Hattori particularly appreciated Brown and Cabuag assuring students that what might seem impossible at first can be achieved over time. “They told us that no matter how impossible something seems, if you go through each step of the process and just do the work, one day you will be surprised by what you’re capable of,” she says. “I’ll use that advice for all parts of my life.”

The sharing of such advice was an important aspect of Brown and Cabuag’s residency. At the end of difficult rehearsals, they often carved out time to sit with the students to process the experience and discuss how everyone was feeling. In those conversations, they also discussed their own journeys in the dance world.

Ron Brown talking to dance students at the end of reheasal.
At the end of a difficult dance rehearsal, Brown and Cabuag would talk with students about how everyone was feeling, and share their own experiences in the dance world. Photo by Juan Rodriguez.
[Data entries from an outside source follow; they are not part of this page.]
(** ** More on the blended probes *)

Section BlendedProbeMore.
Variable Eps : Real.
Variable h_ratio_default : Real.
Variable probeMesh_Real : RealField -> LevelSet.t -> Vecd -> Real.
Variable probeMesh_Vecd : VecdField -> LevelSet.t -> Vecd -> Vecd.

Abbreviation probeKernelIntegral :=
  (MultilevelLevelSet.probeKernelIntegral Eps h_ratio_default probeMesh_Real).
Abbreviation probeKernelGradientIntegral :=
  (MultilevelLevelSet.probeKernelGradientIntegral Eps h_ratio_default probeMesh_Vecd).

(** X2.  The blended probes end in [exit(1)] exactly when the level
    search does: when the requested ratio lies at least [Eps] below the
    ratio of every level.  No other path of the probes exits. *)
Theorem blended_probes_exit_iff (ml : MultilevelLevelSet.t) (position : Vecd)
    (h_ratio : Real) :
  MultilevelLevelSet.well_formed ml ->
  (probeKernelIntegral ml position h_ratio = Exits 1 <->
   Forall (fun r => (h_ratio - r <= - Eps)%Q) (MultilevelLevelSet.level_ratios ml)) /\
  (probeKernelGradientIntegral ml position h_ratio = Exits 1 <->
   Forall (fun r => (h_ratio - r <= - Eps)%Q) (MultilevelLevelSet.level_ratios ml)).
Proof.
  intros Hwf. rewrite <- (getMeshLevel_exits_iff Eps ml h_ratio Hwf).
  unfold MultilevelLevelSet.probeKernelIntegral,
    MultilevelLevelSet.probeKernelGradientIntegral.
  destruct (getMeshLevel_outcomes Eps ml h_ratio Hwf) as [Hex|(i & _ & Hret)].
  - rewrite Hex. simpl. split; split; intros _; reflexivity.
  - rewrite Hret. simpl. unfold vec_at.
    destruct (MultilevelLevelSet.mesh_levels_ ml !! (i + 1)%nat); simpl;
      [destruct (MultilevelLevelSet.mesh_levels_ ml !! i); simpl|];
      split; split; discriminate.
Qed.

(** X3.  On a hierarchy with at most one level the blended probes never
    return a value: the level search exits, or it returns level [0] and
    the probe reads [mesh_levels_[1]], past the end. *)
Theorem blended_probes_need_two_levels (ml : MultilevelLevelSet.t)
    (position : Vecd) (h_ratio : Real) :
  MultilevelLevelSet.well_formed ml ->
  (MultilevelLevelSet.total_levels_ ml <= 1)%nat ->
  (probeKernelIntegral ml position h_ratio = Exits 1 /\
   probeKernelGradientIntegral ml position h_ratio = Exits 1) \/
  (probeKernelIntegral ml position h_ratio = OutOfBounds 1 /\
   probeKernelGradientIntegral ml position h_ratio = OutOfBounds 1).
Proof.
  intros Hwf Hone.
  unfold MultilevelLevelSet.probeKernelIntegral,
    MultilevelLevelSet.probeKernelGradientIntegral.
  destruct (getMeshLevel_outcomes Eps ml h_ratio Hwf) as [Hex|(i & Hi & Hret)].
  - left. rewrite Hex. split; reflexivity.
  - right. rewrite Hret. simpl. assert (i = 0%nat) as -> by lia. simpl.
    unfold vec_at.
    assert (Hnone : MultilevelLevelSet.mesh_levels_ ml !! 1%nat = None).
    { apply lookup_ge_None. unfold MultilevelLevelSet.well_formed in Hwf. lia. }
    rewrite Hnone. split; reflexivity.
Qed.


End BlendedProbeMore.

(** X2, witness: the hierarchy of ratios [1] and [2]. *)
Lemma blended_probes_exit_iff_witness :
  (MultilevelLevelSet.probeKernelIntegral Eps_double 1 ratio_probe_Real
     two_levels [0; 0]%Q (1 # 2) = Exits 1 <->
   Forall (fun r => ((1 # 2) - r <= - Eps_double)%Q)
          (MultilevelLevelSet.level_ratios two_levels)) /\
  (MultilevelLevelSet.probeKernelGradientIntegral Eps_double 1 ratio_probe_Vecd
     two_levels [0; 0]%Q (1 # 2) = Exits 1 <->
   Forall (fun r => ((1 # 2) - r <= - Eps_double)%Q)
          (MultilevelLevelSet.level_ratios two_levels)).
Proof.
  apply (blended_probes_exit_iff Eps_double 1 ratio_probe_Real ratio_probe_Vecd
           two_levels [0; 0]%Q (1 # 2)).
  reflexivity.
Defined.


(** X3, witness: the hierarchy of the single level of ratio [1]. *)
Lemma blended_probes_need_two_levels_witness :
  (MultilevelLevelSet.probeKernelIntegral Eps_double 1 ratio_probe_Real
     one_level [0; 0]%Q 1 = Exits 1 /\
   MultilevelLevelSet.probeKernelGradientIntegral Eps_double 1 ratio_probe_Vecd
     one_level [0; 0]%Q 1 = Exits 1) \/
  (MultilevelLevelSet.probeKernelIntegral Eps_double 1 ratio_probe_Real
     one_level [0; 0]%Q 1 = OutOfBounds 1 /\
   MultilevelLevelSet.probeKernelGradientIntegral Eps_double 1 ratio_probe_Vecd
     one_level [0; 0]%Q 1 = OutOfBounds 1).
Proof.
  apply (blended_probes_need_two_levels Eps_double 1 ratio_probe_Real
           ratio_probe_Vecd one_level [0; 0]%Q 1); [reflexivity | simpl; lia].
Defined.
“I was touched by the stories they shared and how willing they were to invite us into their world,” says Anderson. “Vulnerability from the choreographer helps break down some of the power structures in the room and allows the dancers to feel more comfortable being vulnerable too. They challenged and pushed us, but they were vocal about how much they believed in us.”

The Light Turns On

Brown and Cabuag left Seattle when their residency ended in mid-October. Salk has continued to work with the students, to ensure the performance is ready for the upcoming dance concert (details below). She plans to send video clips of rehearsals to Brown and Cabuag for their input and may have them talk with the dancers over Zoom.

While Brown looks forward to the UW performance of his work, he says it’s the journey — the opportunity to work with students — that compels him to participate in residencies like this one.

“I get to meet dancers and see lights turn on,” Brown says. He recalls one UW student who came to dance late and was trying to find her place in the dance world. During rehearsals, he saw her visibly gain confidence. “I could see her getting to ‘I can dance. I love to dance,’” he says. “I love seeing people discover that in the process.”

Ronald Brown’s “Dancing Spirt” will be performed at UW Dance Presents in Meany Hall from January 20 – 22.